* [WORK REQUEST]: From the listing below, pull out every line where the string "Conservation" appears.

* [SUPPLIED DATA]:
(* ===== verification/Vaults.v ===== *)
(** * The vault holds what the program owes

    The token side of custody: what each instruction does to the balance of a mint's vault,
    against what it does to the program's liabilities ([Conservation]). *)
From S2P Require Import Prelude IntentBook Ledger Governance Attestation World Demo Footprint Totals Solvency MatchIx Intent Settlement Lifecycle Authority Custody Dispatch Bystanders DemoWorld BookHistory Conservation Evolution Lifetimes Invariants Backing Backed Tokens.

(* ------------------------------------------------------------------ *)
(** ** One vault *)

Section vault.
Context {R : Runtime} {L : RuntimeLaws} {T : TokenLaws} (mint : Pubkey).

(** The vault of the mint and its authority, addresses the program derives. *)
Definition vault_authority : Pubkey := (find_program_address [SEED_VAULT; key_seed mint]).1.
Definition vault : Pubkey := get_associated_token_address vault_authority mint.

(** The vault exists, has no delegate, and holds [n]. *)
Definition vault_holds (n : Z) (w : World) : Prop :=
  token_at unpack_token_account token_delegate vault w =
  Some ({| ta_mint := mint; ta_owner := vault_authority; ta_amount := n |}, None).

(** A step after which it holds at least [x] more. *)
Definition gains (x : Z) (w w' : World) : Prop :=
  forall n, vault_holds n w -> exists n', vault_holds n' w' /\ n + x <= n'.

Lemma gains_refl w : gains 0 w w.
Proof. intros n Hn. exists n. split; [done|lia]. Qed.
Lemma gains_trans x y w1 w2 w3 : gains x w1 w2 -> gains y w2 w3 -> gains (x + y) w1 w3.
Proof.
  intros H1 H2 n Hn. destruct (H1 n Hn) as (n1 & Hn1 & ?). destruct (H2 n1 Hn1) as (n2 & Hn2 & ?).
  exists n2. split; [done|lia].
Qed.
#[export] Instance gains_preorder : PreOrder (gains 0).
Proof. split; [exact gains_refl|]. intros w1 w2 w3. apply (gains_trans 0 0). Qed.

Lemma vault_bytes n w : vault_holds n w ->
  (acct w vault).(acc_owner) = SPL_TOKEN_ID /\ exists bs, (acct w vault).(acc_data) = DBytes bs.
Proof.
  unfold vault_holds, token_at. case_match eqn:E; [|done]. apply Z.eqb_eq in E. intros H.
  split; [done|]. destruct (acc_data (acct w vault)); try done. by eexists.
Qed.

(** Writes elsewhere. *)
Lemma gains_same w w' :
  (acct w' vault).(acc_owner) = (acct w vault).(acc_owner) ->
  (acct w' vault).(acc_data) = (acct w vault).(acc_data) -> gains 0 w w'.
Proof. intros Ho Hd n Hn. exists n. split; [|lia]. unfold vault_holds, token_at in *. by rewrite Ho, Hd. Qed.
Lemma gains_set k d w : k <> vault -> gains 0 w (set_data k d w).
Proof. intros Hk. apply gains_same; [apply owner_set|by rewrite acct_set_ne]. Qed.
Lemma gains_mut `{AccountType A} {B} k (m : M A B) :
  (forall bs, proj (T := A) (DBytes bs) = None) -> respects (gains 0) (with_mut k m).
Proof.
  intros Hp. apply respects_with_mut; [exact _|]. intros w v r v' Hd _ n Hn. apply gains_set; [|done].
  intros ->. apply vault_bytes in Hn as [_ [bs Hb]]. rewrite Hb in Hd.
  specialize (Hp bs). by rewrite Hd, proj_inj in Hp.
Qed.

(** ** Calls *)

Lemma gains_call c seeds w w' x : token_call c = true -> invoke c seeds w = Some w' ->
  (forall n, vault_holds n w -> x <= change c vault) -> gains x w w'.
Proof.
  intros Hc E Hx n Hn. destruct (token_effect c seeds w w' _ _ _ Hc E Hn) as (d' & Hv & Hd).
  rewrite (Hd eq_refl) in Hv. exists (n + change c vault). split; [exact Hv|]. specialize (Hx n Hn). lia.
Qed.
(** Only the vault's authority takes from it. *)
Lemma not_debited c seeds w w' src a n m : debits c = Some (src, a, n) -> invoke c seeds w = Some w' ->
  a <> vault_authority -> vault_holds m w -> src <> vault.
Proof.
  intros Hd E Ha Hm ->. destruct (debit_authorised c seeds w w' _ _ _ Hd E) as (t & d & Ht & Hor).
  unfold vault_holds in Hm. rewrite Hm in Ht. injection Ht as <- <-. cbn in Hor. by destruct Hor as [<-|].
Qed.
Lemma not_transferred src dst a n seeds w w' m : invoke (TokenTransfer src dst a n) seeds w = Some w' ->
  a <> vault_authority -> vault_holds m w -> src <> vault.
Proof. by apply (not_debited (TokenTransfer src dst a n) _ _ _ _ _ n). Qed.
(** What a call adds to it. *)
Lemma credited_nonneg c seeds w w' : invoke c seeds w = Some w' ->
  0 <= if credits c is Some (dst, x) then if dst =? vault then x else 0 else 0.
Proof.
  intros E. destruct (credits c) as [[dst x]|] eqn:Ec; [|done]. case_match; [|done].
  by apply (credit_u64 c seeds w w' dst x Ec) in E as [? _].
Qed.

Lemma gains_call_other c seeds w w' : token_call c = true ->
  (forall src a n, debits c = Some (src, a, n) -> a <> vault_authority) ->
  invoke c seeds w = Some w' -> gains 0 w w'.
Proof.
  intros Hc Ha E. eapply gains_call; [exact Hc|exact E|]. intros n Hn. unfold change.
  pose proof (credited_nonneg _ _ _ _ E) as Hcr. destruct (debits c) as [[[src a] x]|] eqn:Ed; [|lia].
  pose proof (not_debited c seeds w w' src a x n Ed E (Ha _ _ _ eq_refl) Hn) as Hne.
  rewrite (proj2 (Z.eqb_neq _ _) Hne). lia.
Qed.
Lemma gains_transfer src dst a n seeds w w' x : invoke (TokenTransfer src dst a n) seeds w = Some w' ->
  (0 <= n -> x <= (if dst =? vault then n else 0) - (if src =? vault then n else 0)) -> gains x w w'.
Proof.
  intros E Hx. eapply gains_call; [|exact E|]; [done|]. intros _ _. cbn. apply Hx.
  by apply (credit_u64 (TokenTransfer src dst a n) seeds w w' dst n eq_refl).
Qed.

(** ** Custody *)

(** No account the program derives signs a transaction: there is no key for it. *)
Definition keyless (k : Pubkey) (accounts : list AccountInfo) : Prop :=
  Forall (fun ai => ai.(is_signer) = true -> ai.(key) <> k) accounts.

Lemma signer_not k accounts i ai : keyless k accounts -> accounts !! i = Some ai -> ai.(is_signer) = true ->
  ai.(key) <> k.
Proof. intros Hk Hi. exact (Forall_lookup_1 _ _ _ _ Hk Hi). Qed.

Lemma gains_margin {A} k (m : M MarginAccount A) : yields (gains 0) (with_mut k m).
Proof. by apply yields_respects, gains_mut. Qed.
Lemma gains_treasury {A} k (m : M FeeTreasury A) : yields (gains 0) (with_mut k m).
Proof. by apply yields_respects, gains_mut. Qed.

(** What the program reads of a token account is what the token program holds. *)
Lemma vault_read n w bs t : vault_holds n w -> holds vault (DBytes bs) w -> unpack_token_account bs = Ok t ->
  t.(ta_mint) = mint /\ t.(ta_owner) = vault_authority.
Proof.
  unfold vault_holds, token_at, holds. intros Hn Hb Ht. case_match; [|done]. rewrite Hb, Ht in Hn.
  by injection Hn as ->.
Qed.

Lemma gains_deposit accounts amount w u w' : keyless vault_authority accounts ->
  process_deposit accounts amount w = (Ok u, w') ->
  exists ai, accounts !! 2%nat = Some ai /\ gains (if ai.(key) =? mint then amount else 0) w w'.
Proof.
  intros Hk E. unfold process_deposit, require_token_program, validate_vault in E. inv_world.
  eexists. split; [done|].
  lazymatch goal with
  | Hs : is_signer ?o = true, Hi : invoke (TokenTransfer ?src _ (key ?o) _) _ w = Some ?w1,
    Ho : accounts !! _ = Some ?o, Hm : with_mut _ _ ?w1 = _ |- gains ?x _ _ =>
      intros n Hn;
      assert (Hne : src <> vault) by (by eapply not_transferred; [exact Hi|by eapply signer_not|exact Hn]);
      revert n Hn; change (gains x w w'); replace x with (x + 0) by lia;
      apply (gains_trans x 0 w w1); [|by eapply gains_margin];
      apply (gains_transfer _ _ _ _ _ _ _ _ Hi); intros Hnn
  end.
  rewrite (proj2 (Z.eqb_neq _ _) Hne).
  destruct (Z.eqb_spec (key x5) mint) as [E'|]; [|case_match; lia].
  match goal with Hf : find_program_address [SEED_VAULT; _] = (?a, _), Hv : _ = get_associated_token_address _ _ |- _ =>
    rewrite Hv; unfold vault, vault_authority; rewrite E' in Hf |- *; rewrite Hf end.
  cbn. rewrite Z.eqb_refl. lia.
Qed.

* [ANSWER FOR THE TASK]:
    against what it does to the program's liabilities ([Conservation]). *)
From S2P Require Import Prelude IntentBook Ledger Governance Attestation World Demo Footprint Totals Solvency MatchIx Intent Settlement Lifecycle Authority Custody Dispatch Bystanders DemoWorld BookHistory Conservation Evolution Lifetimes Invariants Backing Backed Tokens.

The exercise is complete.